What to produce:
Keep to one stretch of the data below, the lines from the one with "Section steps." up to and including the one with "outstanding (mk_st (pend s ++", and return that stretch exactly.

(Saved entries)

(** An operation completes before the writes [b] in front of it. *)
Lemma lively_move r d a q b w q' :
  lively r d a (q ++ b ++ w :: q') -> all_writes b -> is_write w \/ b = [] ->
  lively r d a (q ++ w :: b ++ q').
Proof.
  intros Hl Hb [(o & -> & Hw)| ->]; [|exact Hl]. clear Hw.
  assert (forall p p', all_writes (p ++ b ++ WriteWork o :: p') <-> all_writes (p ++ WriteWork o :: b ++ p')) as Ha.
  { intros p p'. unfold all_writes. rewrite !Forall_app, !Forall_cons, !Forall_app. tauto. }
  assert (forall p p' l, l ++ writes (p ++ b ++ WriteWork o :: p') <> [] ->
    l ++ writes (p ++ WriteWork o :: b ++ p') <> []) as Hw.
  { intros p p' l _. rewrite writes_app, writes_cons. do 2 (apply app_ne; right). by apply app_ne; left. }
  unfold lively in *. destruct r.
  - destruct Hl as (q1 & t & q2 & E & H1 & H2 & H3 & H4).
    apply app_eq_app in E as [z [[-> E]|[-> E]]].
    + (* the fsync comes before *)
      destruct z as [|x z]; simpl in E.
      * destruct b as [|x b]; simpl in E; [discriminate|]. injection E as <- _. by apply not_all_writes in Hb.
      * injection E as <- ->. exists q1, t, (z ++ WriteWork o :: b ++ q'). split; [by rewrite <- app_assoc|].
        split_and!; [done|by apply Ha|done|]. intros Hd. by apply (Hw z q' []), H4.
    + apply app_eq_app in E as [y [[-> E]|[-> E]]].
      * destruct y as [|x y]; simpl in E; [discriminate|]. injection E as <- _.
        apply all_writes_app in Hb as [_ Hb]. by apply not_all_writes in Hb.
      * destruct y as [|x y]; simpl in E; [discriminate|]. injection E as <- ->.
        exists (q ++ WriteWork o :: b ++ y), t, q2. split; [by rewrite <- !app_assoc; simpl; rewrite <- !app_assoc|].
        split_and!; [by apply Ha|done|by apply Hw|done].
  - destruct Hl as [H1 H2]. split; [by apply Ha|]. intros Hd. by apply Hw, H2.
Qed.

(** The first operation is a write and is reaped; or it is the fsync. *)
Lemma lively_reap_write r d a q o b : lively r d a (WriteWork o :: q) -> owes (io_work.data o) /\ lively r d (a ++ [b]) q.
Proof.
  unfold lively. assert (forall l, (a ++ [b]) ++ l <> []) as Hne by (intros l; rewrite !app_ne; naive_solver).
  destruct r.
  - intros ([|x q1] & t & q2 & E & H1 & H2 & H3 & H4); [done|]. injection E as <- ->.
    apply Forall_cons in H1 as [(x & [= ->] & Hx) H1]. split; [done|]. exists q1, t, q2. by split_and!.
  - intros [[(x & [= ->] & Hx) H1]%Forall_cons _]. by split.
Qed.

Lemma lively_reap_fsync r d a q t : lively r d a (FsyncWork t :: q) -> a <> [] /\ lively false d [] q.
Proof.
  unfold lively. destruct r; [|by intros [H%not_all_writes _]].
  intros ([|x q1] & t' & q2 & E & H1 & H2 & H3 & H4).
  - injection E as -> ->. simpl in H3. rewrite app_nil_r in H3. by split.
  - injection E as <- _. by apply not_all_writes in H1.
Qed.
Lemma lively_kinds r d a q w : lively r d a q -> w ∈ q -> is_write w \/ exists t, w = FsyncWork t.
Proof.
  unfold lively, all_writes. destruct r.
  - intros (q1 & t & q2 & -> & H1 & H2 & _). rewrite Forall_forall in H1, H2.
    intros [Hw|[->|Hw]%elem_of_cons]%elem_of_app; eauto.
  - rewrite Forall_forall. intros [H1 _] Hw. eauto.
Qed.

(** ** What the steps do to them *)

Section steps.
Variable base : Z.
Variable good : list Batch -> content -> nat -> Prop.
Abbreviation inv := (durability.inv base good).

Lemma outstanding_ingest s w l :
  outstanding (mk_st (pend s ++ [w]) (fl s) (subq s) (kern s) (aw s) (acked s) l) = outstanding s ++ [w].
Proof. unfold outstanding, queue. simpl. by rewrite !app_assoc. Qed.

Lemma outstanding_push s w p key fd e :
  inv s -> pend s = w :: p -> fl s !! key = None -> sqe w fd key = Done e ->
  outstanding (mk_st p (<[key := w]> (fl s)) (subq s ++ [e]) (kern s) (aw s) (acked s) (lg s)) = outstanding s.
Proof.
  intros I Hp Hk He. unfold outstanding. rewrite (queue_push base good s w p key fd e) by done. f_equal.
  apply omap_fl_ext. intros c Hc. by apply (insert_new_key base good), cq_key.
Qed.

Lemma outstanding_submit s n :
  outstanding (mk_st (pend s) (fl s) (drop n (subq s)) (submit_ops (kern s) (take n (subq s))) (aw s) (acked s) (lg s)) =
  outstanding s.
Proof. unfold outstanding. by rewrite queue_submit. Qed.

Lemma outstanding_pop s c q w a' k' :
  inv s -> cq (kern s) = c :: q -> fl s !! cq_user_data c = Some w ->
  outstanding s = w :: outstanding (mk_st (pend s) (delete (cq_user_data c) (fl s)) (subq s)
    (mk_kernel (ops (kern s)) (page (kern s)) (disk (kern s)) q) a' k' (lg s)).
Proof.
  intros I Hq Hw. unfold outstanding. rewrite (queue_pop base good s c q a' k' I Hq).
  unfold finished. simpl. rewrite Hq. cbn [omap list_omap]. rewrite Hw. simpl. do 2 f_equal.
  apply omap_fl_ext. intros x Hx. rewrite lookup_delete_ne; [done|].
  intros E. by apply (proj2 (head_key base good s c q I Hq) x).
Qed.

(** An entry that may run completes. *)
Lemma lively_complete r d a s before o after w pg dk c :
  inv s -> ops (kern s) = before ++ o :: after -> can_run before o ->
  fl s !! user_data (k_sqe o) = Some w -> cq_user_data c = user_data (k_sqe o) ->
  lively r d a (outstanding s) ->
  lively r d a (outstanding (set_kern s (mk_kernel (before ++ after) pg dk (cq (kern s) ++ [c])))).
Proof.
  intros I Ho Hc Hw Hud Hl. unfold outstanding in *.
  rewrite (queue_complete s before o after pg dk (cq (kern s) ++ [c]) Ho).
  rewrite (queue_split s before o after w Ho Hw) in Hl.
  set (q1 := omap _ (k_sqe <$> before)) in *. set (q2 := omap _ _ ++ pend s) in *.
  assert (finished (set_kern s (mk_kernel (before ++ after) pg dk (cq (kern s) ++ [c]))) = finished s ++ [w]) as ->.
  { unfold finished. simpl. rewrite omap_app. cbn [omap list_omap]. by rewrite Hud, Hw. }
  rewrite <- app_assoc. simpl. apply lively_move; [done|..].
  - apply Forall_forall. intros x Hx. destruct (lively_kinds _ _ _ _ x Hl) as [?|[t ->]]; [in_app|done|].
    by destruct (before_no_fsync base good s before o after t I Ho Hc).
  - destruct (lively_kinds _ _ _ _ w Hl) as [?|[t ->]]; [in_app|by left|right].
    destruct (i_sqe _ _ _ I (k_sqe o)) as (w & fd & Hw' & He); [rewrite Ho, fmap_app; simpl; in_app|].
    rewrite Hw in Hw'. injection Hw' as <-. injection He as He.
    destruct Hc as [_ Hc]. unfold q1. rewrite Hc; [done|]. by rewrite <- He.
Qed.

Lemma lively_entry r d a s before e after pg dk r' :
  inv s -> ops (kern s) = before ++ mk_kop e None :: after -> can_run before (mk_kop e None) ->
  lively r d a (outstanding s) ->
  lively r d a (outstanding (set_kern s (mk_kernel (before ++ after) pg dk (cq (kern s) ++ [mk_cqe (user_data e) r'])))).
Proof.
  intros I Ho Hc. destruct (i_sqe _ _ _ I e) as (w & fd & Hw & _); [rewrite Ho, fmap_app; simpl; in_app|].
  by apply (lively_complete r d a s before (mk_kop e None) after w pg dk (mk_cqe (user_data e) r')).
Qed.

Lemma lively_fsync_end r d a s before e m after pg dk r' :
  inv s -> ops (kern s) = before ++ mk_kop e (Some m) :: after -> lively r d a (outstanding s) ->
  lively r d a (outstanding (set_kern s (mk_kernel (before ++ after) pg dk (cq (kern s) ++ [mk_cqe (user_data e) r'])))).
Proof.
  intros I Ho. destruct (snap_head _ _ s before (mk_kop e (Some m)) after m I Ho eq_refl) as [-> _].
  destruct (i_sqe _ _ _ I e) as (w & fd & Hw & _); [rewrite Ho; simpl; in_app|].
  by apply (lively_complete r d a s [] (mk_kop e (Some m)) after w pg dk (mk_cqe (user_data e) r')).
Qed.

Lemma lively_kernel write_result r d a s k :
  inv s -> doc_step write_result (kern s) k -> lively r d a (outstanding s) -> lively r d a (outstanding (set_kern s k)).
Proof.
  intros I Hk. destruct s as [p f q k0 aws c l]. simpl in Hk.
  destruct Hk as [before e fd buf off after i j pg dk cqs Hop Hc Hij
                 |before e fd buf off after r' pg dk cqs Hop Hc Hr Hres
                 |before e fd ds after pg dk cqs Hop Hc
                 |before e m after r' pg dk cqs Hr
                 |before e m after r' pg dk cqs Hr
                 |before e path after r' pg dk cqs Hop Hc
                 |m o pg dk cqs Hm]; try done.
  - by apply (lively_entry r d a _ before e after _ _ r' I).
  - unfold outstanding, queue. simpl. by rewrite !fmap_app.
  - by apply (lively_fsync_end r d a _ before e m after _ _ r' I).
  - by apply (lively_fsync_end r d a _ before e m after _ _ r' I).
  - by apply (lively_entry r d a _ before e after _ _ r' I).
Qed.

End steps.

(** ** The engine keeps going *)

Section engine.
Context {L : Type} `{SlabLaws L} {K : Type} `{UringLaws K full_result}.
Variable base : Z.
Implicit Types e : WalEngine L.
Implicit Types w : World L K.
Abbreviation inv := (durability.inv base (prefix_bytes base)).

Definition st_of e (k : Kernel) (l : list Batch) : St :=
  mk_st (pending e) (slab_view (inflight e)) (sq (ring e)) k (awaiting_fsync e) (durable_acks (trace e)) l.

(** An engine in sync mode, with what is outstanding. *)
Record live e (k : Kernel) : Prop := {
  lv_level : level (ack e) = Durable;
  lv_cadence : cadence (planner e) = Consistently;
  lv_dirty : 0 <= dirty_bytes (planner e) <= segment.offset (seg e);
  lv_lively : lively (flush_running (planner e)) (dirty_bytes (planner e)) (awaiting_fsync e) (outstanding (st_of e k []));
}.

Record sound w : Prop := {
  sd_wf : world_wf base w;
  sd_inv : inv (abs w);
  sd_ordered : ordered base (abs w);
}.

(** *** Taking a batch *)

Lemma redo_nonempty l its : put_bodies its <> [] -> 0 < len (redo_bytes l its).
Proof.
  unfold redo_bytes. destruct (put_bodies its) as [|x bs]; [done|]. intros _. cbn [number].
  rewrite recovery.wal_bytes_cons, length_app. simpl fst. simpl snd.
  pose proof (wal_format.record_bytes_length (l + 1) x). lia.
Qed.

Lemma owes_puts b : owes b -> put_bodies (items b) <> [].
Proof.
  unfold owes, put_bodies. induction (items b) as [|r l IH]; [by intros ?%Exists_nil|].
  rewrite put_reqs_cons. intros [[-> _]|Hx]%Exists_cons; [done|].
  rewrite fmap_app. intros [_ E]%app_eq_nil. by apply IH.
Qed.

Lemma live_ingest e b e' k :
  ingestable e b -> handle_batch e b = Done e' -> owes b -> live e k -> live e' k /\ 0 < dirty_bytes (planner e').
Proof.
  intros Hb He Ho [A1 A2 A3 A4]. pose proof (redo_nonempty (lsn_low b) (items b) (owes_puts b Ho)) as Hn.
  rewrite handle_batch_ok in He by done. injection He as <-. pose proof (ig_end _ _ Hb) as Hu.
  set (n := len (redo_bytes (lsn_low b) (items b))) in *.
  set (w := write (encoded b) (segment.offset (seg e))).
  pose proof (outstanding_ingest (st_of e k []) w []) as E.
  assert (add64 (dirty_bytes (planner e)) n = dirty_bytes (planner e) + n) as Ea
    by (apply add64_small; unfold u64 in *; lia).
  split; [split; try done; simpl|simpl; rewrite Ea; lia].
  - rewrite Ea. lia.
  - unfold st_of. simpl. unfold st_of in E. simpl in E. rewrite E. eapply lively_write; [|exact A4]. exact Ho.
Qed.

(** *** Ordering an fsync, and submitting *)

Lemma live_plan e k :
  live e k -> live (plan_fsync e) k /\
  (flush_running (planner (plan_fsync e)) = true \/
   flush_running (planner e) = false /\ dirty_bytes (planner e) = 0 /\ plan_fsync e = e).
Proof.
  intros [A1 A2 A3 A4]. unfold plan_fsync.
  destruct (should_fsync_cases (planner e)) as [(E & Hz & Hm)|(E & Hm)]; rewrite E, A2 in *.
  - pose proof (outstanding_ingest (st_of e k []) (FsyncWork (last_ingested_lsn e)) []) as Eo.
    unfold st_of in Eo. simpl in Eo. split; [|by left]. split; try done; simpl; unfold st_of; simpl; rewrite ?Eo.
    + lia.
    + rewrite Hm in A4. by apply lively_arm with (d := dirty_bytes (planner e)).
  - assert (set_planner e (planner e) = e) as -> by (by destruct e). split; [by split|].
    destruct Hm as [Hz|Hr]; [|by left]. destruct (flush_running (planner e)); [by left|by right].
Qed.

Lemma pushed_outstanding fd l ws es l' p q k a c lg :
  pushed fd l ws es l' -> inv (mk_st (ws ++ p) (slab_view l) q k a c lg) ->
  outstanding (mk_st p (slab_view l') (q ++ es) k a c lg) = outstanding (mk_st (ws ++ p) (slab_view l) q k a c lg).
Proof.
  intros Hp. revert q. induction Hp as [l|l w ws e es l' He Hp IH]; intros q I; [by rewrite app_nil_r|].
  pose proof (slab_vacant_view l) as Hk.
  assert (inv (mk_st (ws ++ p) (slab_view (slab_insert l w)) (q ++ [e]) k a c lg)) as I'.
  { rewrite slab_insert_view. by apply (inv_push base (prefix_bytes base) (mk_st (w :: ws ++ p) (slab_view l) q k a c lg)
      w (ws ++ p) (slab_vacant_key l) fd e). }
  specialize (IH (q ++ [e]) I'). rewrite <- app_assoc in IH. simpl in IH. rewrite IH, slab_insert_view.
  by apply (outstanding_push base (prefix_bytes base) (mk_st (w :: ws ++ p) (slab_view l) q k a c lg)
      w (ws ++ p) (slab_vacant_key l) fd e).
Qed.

Expected answer:
Section steps.
Variable base : Z.
Variable good : list Batch -> content -> nat -> Prop.
Abbreviation inv := (durability.inv base good).

Lemma outstanding_ingest s w l :
  outstanding (mk_st (pend s ++ [w]) (fl s) (subq s) (kern s) (aw s) (acked s) l) = outstanding s ++ [w].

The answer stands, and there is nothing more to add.